Collected data entries
● ● ● ● ● ● ●

(* ===== verification/Env.v ===== *)
(** * Environment and kubeconfig: src/pkg/env/env.go and
    src/pkg/kubernetes/client/client.go

    The typed function fields of [Client] are parameters of the record, so that
    the precedence between the in-cluster configuration, the environment and a
    kubeconfig path is proved for every choice of them. *)

From S2P Require Export Concrete.
Local Open Scope go_scope.

Module Env.
Section env.
Context {L : ApiLib}.

(** The keys the binary knows, and the abstractions of the environment *)
Definition ENVKey : Type := string.
Definition KubeConfig : string := "OPENEBS_IO_KUBE_CONFIG".
Definition KubeMaster : string := "OPENEBS_IO_K8S_MASTER".
Definition OpenEBSEnableAnalytics : string := "OPENEBS_IO_ENABLE_ANALYTICS".
Definition OpenEBSPingPeriod : string := "OPENEBS_IO_ANALYTICS_PING_INTERVAL".
Definition OpenEBSVersion : string := "OPENEBS_IO_VERSION".
Definition OpenEBSNamespaceKey : string := "OPENEBS_NAMESPACE".
Definition OpenEBSMayaPodName : string := "OPENEBS_MAYA_POD_NAME".
Definition OpenEBSServiceAccount : string := "OPENEBS_SERVICE_ACCOUNT".

Definition EnvironmentSetter : Type := ENVKey → string → go err.
Definition EnvironmentGetter : Type := ENVKey → go string.
Definition EnvironmentLookup : Type := ENVKey → go (string * bool).

(** getEnv *)
Definition getEnv (envKey : string) : go string :=
  v ← os_Getenv envKey; mret (Str.TrimSpace v).

(** lookupEnv: the value and whether the variable is present *)
Definition lookupEnv (envKey : string) : go (string * bool) :=
  v ← sys (LookupEnv envKey);
  mret (Str.TrimSpace (default "" v), bool_decide (is_Some v)).

(** Set, Get, Lookup *)
Definition Set_ : EnvironmentSetter := λ envKey value, sys (Setenv envKey value).
Definition Get : EnvironmentGetter := λ envKey, getEnv envKey.
Definition Lookup : EnvironmentLookup := λ envKey, lookupEnv envKey.

(** GetOrDefault *)
Definition GetOrDefault (e defaultValue : string) : go string :=
  envValue ← Get e;
  if bool_decide (String.length envValue = 0) then mret defaultValue else mret envValue.

(** Truthy: a value that [strconv.ParseBool] rejects counts as false *)
Definition Truthy (envKey : string) : go bool :=
  '(v, found) ← Lookup envKey;
  if negb found then mret false
  else mret (default false (Str.ParseBool v)).

(** LookupOrFalse *)
Definition LookupOrFalse (envKey : string) : go string :=
  '(val, present) ← Lookup envKey;
  if negb present then mret "false" else mret (Str.TrimSpace val).

End env.
End Env.

Module KClient.
Section client.
Context {L : ApiLib}.

(** The types of the functions that tests replace *)
Definition getInClusterConfigFunc : Type := go (option restConfig * err).
Definition buildConfigFromFlagsFunc : Type := string → string → go (option restConfig * err).
Definition getKubeMasterIPFunc : Type := Env.ENVKey → go string.
Definition getKubeConfigPathFunc : Type := Env.ENVKey → go string.
Definition getKubernetesDynamicClientFunc : Type := restConfig → go (option dynamicClient * err).
Definition getKubernetesClientsetFunc : Type := restConfig → go (option kclientset * err).

(** Client: two flags and the functions that tests replace; [None] is a nil
    function field. *)
Record Client := MkClient {
  IsInCluster : bool;
  KubeConfigPath : string;
  getInClusterConfig : option getInClusterConfigFunc;
  buildConfigFromFlags : option buildConfigFromFlagsFunc;
  getKubernetesClientset : option getKubernetesClientsetFunc;
  getKubernetesDynamicClient : option getKubernetesDynamicClientFunc;
  getKubeMasterIP : option getKubeMasterIPFunc;
  getKubeConfigPath : option getKubeConfigPathFunc
}.

Definition OptionFunc : Type := Client → Client.

Definition emptyClient : Client := MkClient false "" None None None None None None.

(** [InCluster] and [WithKubeConfigPath] *)
Definition InCluster : OptionFunc := λ c,
  MkClient true (KubeConfigPath c) (getInClusterConfig c) (buildConfigFromFlags c)
    (getKubernetesClientset c) (getKubernetesDynamicClient c) (getKubeMasterIP c) (getKubeConfigPath c).
Definition WithKubeConfigPath (kubeConfigPath : string) : OptionFunc := λ c,
  MkClient (IsInCluster c) kubeConfigPath (getInClusterConfig c) (buildConfigFromFlags c)
    (getKubernetesClientset c) (getKubernetesDynamicClient c) (getKubeMasterIP c) (getKubeConfigPath c).

(** withDefaults *)
Definition withDefaults (c : Client) : Client :=
  MkClient (IsInCluster c) (KubeConfigPath c)
    (Some (default (sys InClusterConfig) (getInClusterConfig c)))
    (Some (default (λ m p, sys (BuildConfigFromFlags m p)) (buildConfigFromFlags c)))
    (Some (default (λ cfg, sys (KNewForConfig cfg)) (getKubernetesClientset c)))
    (Some (default (λ cfg, sys (DynNewForConfig cfg)) (getKubernetesDynamicClient c)))
    (Some (default Env.Get (getKubeMasterIP c)))
    (Some (default Env.Get (getKubeConfigPath c))).

(** New *)
Definition New (opts : list OptionFunc) : Client :=
  withDefaults (foldl (λ c o, o c) emptyClient opts).

(** A call of a function field: a nil function panics. *)
Definition call {A} (f : option A) : go A :=
  match f with
  | Some f => mret f
  | None => Panic "runtime error: invalid memory address or nil pointer dereference"
  end.

(** getConfigFromENV *)
Definition getConfigFromENV (c : Client) : go (option restConfig * err) :=
  getM ← call (getKubeMasterIP c); k8sMaster ← getM Env.KubeMaster;
  getP ← call (getKubeConfigPath c); kubeConfig ← getP Env.KubeConfig;
  if bool_decide (Str.TrimSpace k8sMaster = "") && bool_decide (Str.TrimSpace kubeConfig = "")
  then mret (None, Some (Errorf
    "failed to get kubernetes config: missing ENV: atleast one should be set: {%s} or {%s}"
    [AStr Env.KubeMaster; AStr Env.KubeConfig]))
  else build ← call (buildConfigFromFlags c); build k8sMaster kubeConfig.

(** Config: the in-cluster flag, then the environment, then in-cluster; the
    second environment variable is read only when the first is blank. *)
Definition Config (c : Client) : go (option restConfig * err) :=
  if IsInCluster c then getIn ← call (getInClusterConfig c); getIn
  else
    getM ← call (getKubeMasterIP c); m ← getM Env.KubeMaster;
    envSet ← (if negb (bool_decide (Str.TrimSpace m = "")) then mret true
              else getP ← call (getKubeConfigPath c); p ← getP Env.KubeConfig;
                   mret (negb (bool_decide (Str.TrimSpace p = ""))));
    if envSet : bool then getConfigFromENV c
    else getIn ← call (getInClusterConfig c); getIn.

(** ConfigForPath *)
Definition ConfigForPath (c : Client) (kubeConfigPath : string) : go (option restConfig * err) :=
  build ← call (buildConfigFromFlags c); build "" kubeConfigPath.

(** GetConfigForPathOrDirect *)
Definition GetConfigForPathOrDirect (c : Client) : go (option restConfig * err) :=
  if negb (bool_decide (KubeConfigPath c = "")) then ConfigForPath c (KubeConfigPath c)
  else Config c.

(** GetConfig *)
Definition GetConfig (c : option Client) : go (option restConfig * err) :=
  match c with
  | None => mret (None, Some (Errorf
      "failed to get kubernetes config: nil client was provided" []))
  | Some c => GetConfigForPathOrDirect c
  end.

(** GetConfigFunc: what [GetConfig] implements *)
Definition GetConfigFunc : Type := option Client → go (option restConfig * err).

(** Clientset *)
Definition Clientset (c : Client) : go (option kclientset * err) :=
  '(config, e) ← GetConfigForPathOrDirect c;
  match e with
  | Some e => mret (None, Some (Wrapf e
      "failed to get kubernetes clientset: failed to get kubernetes config: IsInCluster {%t}: KubeConfigPath {%s}"
      [AStr (if IsInCluster c then "true" else "false"); AStr (KubeConfigPath c)]))
  | None => mk ← call (getKubernetesClientset c); config ← deref config; mk config
  end.

(** Dynamic *)
Definition Dynamic (c : Client) : go (option dynamicClient * err) :=
  '(config, e) ← GetConfigForPathOrDirect c;
  match e with
  | Some e => mret (None, Some (Wrapf e "failed to get dynamic client" []))
  | None => mk ← call (getKubernetesDynamicClient c); config ← deref config; mk config
  end.

(** getClusterConfig *)
Definition getClusterConfig (kubeconfig : string) : go (option restConfig * err) :=
  if negb (bool_decide (kubeconfig = "")) then sys (BuildConfigFromFlags "" kubeconfig)
  else sys InClusterConfig.

(** GetServerVersion; its second test of [err] can never succeed *)
Definition GetServerVersion : go (option string * err) :=
  '(cfg, e) ← getClusterConfig "";
  match e with
  | Some e => mret (None, Some (Wrapf e "error building kubeconfig" []))
  | None =>
      cfg ← deref cfg;
      '(kubeClient, e) ← sys (KNewForConfig cfg);
      match e with
      | Some e => mret (None, Some (Wrapf e "error building kubernetes clientset" []))
      | None => kubeClient ← deref kubeClient; sys (ServerVersion kubeClient)
      end
  end.

(** The default way to an OpenEBS clientset ([defaultGetClientset] of the
    packages under pkg/cstor) and its kubeconfig-path variant. *)
Definition defaultGetClientset : go (option clientset * err) :=
  '(config, e) ← GetConfig (Some (New []));
  match e with
  | Some e => mret (None, Some e)
  | None => config ← deref config; sys (NewForConfig config)
  end.
Definition defaultGetClientsetForPath (kubeConfigPath : string) : go (option clientset * err) :=
  '(config, e) ← GetConfig (Some (New [WithKubeConfigPath kubeConfigPath]));
  match e with
  | Some e => mret (None, Some e)
  | None => config ← deref config; sys (NewForConfig config)
  end.

(** ** The precedence of configuration sources *)

(** The specification: a kubeconfig path given to the client wins; then the
    in-cluster flag; then the two environment variables; in-cluster last. *)
Definition configSource (path : string) (inCluster : bool) (master conf : string) :
    go (option restConfig * err) :=
  if negb (bool_decide (path = "")) then sys (BuildConfigFromFlags "" path)
  else if inCluster then sys InClusterConfig
  else if negb (bool_decide (master = "")) || negb (bool_decide (conf = ""))
  then sys (BuildConfigFromFlags master conf)
  else sys InClusterConfig.

(** The options the driver passes to [New]. *)
Definition clientOpts (inCluster : bool) (path : string) : list OptionFunc :=
  (if inCluster then [InCluster] else []) ++ [WithKubeConfigPath path].

(** What an environment variable holds, trimmed. *)
Definition trimmed (env : string → option string) (k : string) : string :=
  Str.TrimSpace (default "" (env k)).

End client.

Lemma TrimSpace_left_idem s : Str.trim_left (Str.trim_left s) = Str.trim_left s.
Proof.
  induction s as [|c s IH]; simpl; [done|].
  destruct (Str.is_space c) eqn:E; [done|]. simpl. by rewrite E.
Qed.

Lemma trim_right_idem s : Str.trim_right (Str.trim_right s) = Str.trim_right s.
Proof.
  induction s as [|c s IH]; simpl; [done|].
  destruct (Str.trim_right s) as [|d t] eqn:E.
  - destruct (Str.is_space c) eqn:Ec; simpl; [done|]. by rewrite Ec.
  - change (Str.trim_right (String c (String d t))) with
      (match Str.trim_right (String d t) with
       | EmptyString => if Str.is_space c then EmptyString else String c EmptyString
       | t => String c t end).
    by rewrite IH.
Qed.

Lemma trim_left_right s : Str.trim_left s = s → Str.trim_left (Str.trim_right s) = Str.trim_right s.
Proof.
  destruct s as [|c s]; simpl; [done|]. destruct (Str.is_space c) eqn:E.
  - intros H. exfalso. assert (∀ s, String.length (Str.trim_left s) ≤ String.length s) as Hl.
    { clear. induction s as [|d s IH]; simpl; [lia|]. destruct (Str.is_space d); simpl; lia. }
    specialize (Hl s). rewrite H in Hl. simpl in Hl. lia.
  - intros _. destruct (Str.trim_right s); simpl; by rewrite E.
Qed.

Lemma TrimSpace_idem s : Str.TrimSpace (Str.TrimSpace s) = Str.TrimSpace s.
Proof.
  unfold Str.TrimSpace. rewrite trim_left_right by apply TrimSpace_left_idem.
  apply trim_right_idem.
Qed.

Section proofs.
Context {L : ApiLib} {S : Type} (spec : ∀ a, S → (result a → S → Prop) → Prop).
Context `{!MonoSpec spec} (env : string → option string).
Hypothesis spec_env : ∀ k s Q, Q (env k) s → spec (LookupEnv k) s Q.

Lemma wp_EnvGet k s Q : Q (ORet (trimmed env k)) s → wp spec (Env.Get k) s Q.
Proof. intros H. simpl. by apply spec_env. Qed.

Lemma trimmed_idem k : Str.TrimSpace (trimmed env k) = trimmed env k.
Proof. apply TrimSpace_idem. Qed.

(** The client loads its configuration from the source the specification
    names, and from no other, in every stable environment. *)
Lemma wp_GetConfig_source inCluster path s Q :
  wp spec (configSource path inCluster (trimmed env Env.KubeMaster)
             (trimmed env Env.KubeConfig)) s Q →
  wp spec (GetConfig (Some (New (clientOpts inCluster path)))) s Q.
Proof using All.
  unfold GetConfig, GetConfigForPathOrDirect, configSource. intros H.
  replace (KubeConfigPath _) with path by by destruct inCluster.
  destruct (negb (bool_decide (path = ""))) eqn:Hp; [by destruct inCluster|].
  unfold Config. destruct inCluster; [done|]. simpl.
  apply spec_env. fold (trimmed env Env.KubeMaster).
  rewrite trimmed_idem.
  destruct (negb (bool_decide (trimmed env Env.KubeMaster = ""))) eqn:Hm; simpl in *.
  - do 2 (apply spec_env; fold (trimmed env Env.KubeMaster); fold (trimmed env Env.KubeConfig)).
    rewrite trimmed_idem. apply negb_true_iff in Hm. by rewrite Hm.
  - apply spec_env; fold (trimmed env Env.KubeConfig). rewrite trimmed_idem.
    destruct (negb (bool_decide (trimmed env Env.KubeConfig = ""))) eqn:Hc; simpl in *; [|done].
    do 2 (apply spec_env; fold (trimmed env Env.KubeMaster); fold (trimmed env Env.KubeConfig)).
    rewrite !trimmed_idem. apply negb_true_iff in Hc. by rewrite Hc, andb_false_r.
Qed.
End proofs.
End KClient.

● ● ● ● ● ● ●

Goal of the exercise:
What are the lines above, starting at the one with "destruct (negb (bool_decide (path" and ending at the one with "rewrite trimmed_idem. apply"? Give them again exactly, and only them.

Response to the task:
  destruct (negb (bool_decide (path = ""))) eqn:Hp; [by destruct inCluster|].
  unfold Config. destruct inCluster; [done|]. simpl.
  apply spec_env. fold (trimmed env Env.KubeMaster).
  rewrite trimmed_idem.
  destruct (negb (bool_decide (trimmed env Env.KubeMaster = ""))) eqn:Hm; simpl in *.
  - do 2 (apply spec_env; fold (trimmed env Env.KubeMaster); fold (trimmed env Env.KubeConfig)).
    rewrite trimmed_idem. apply negb_true_iff in Hm. by rewrite Hm.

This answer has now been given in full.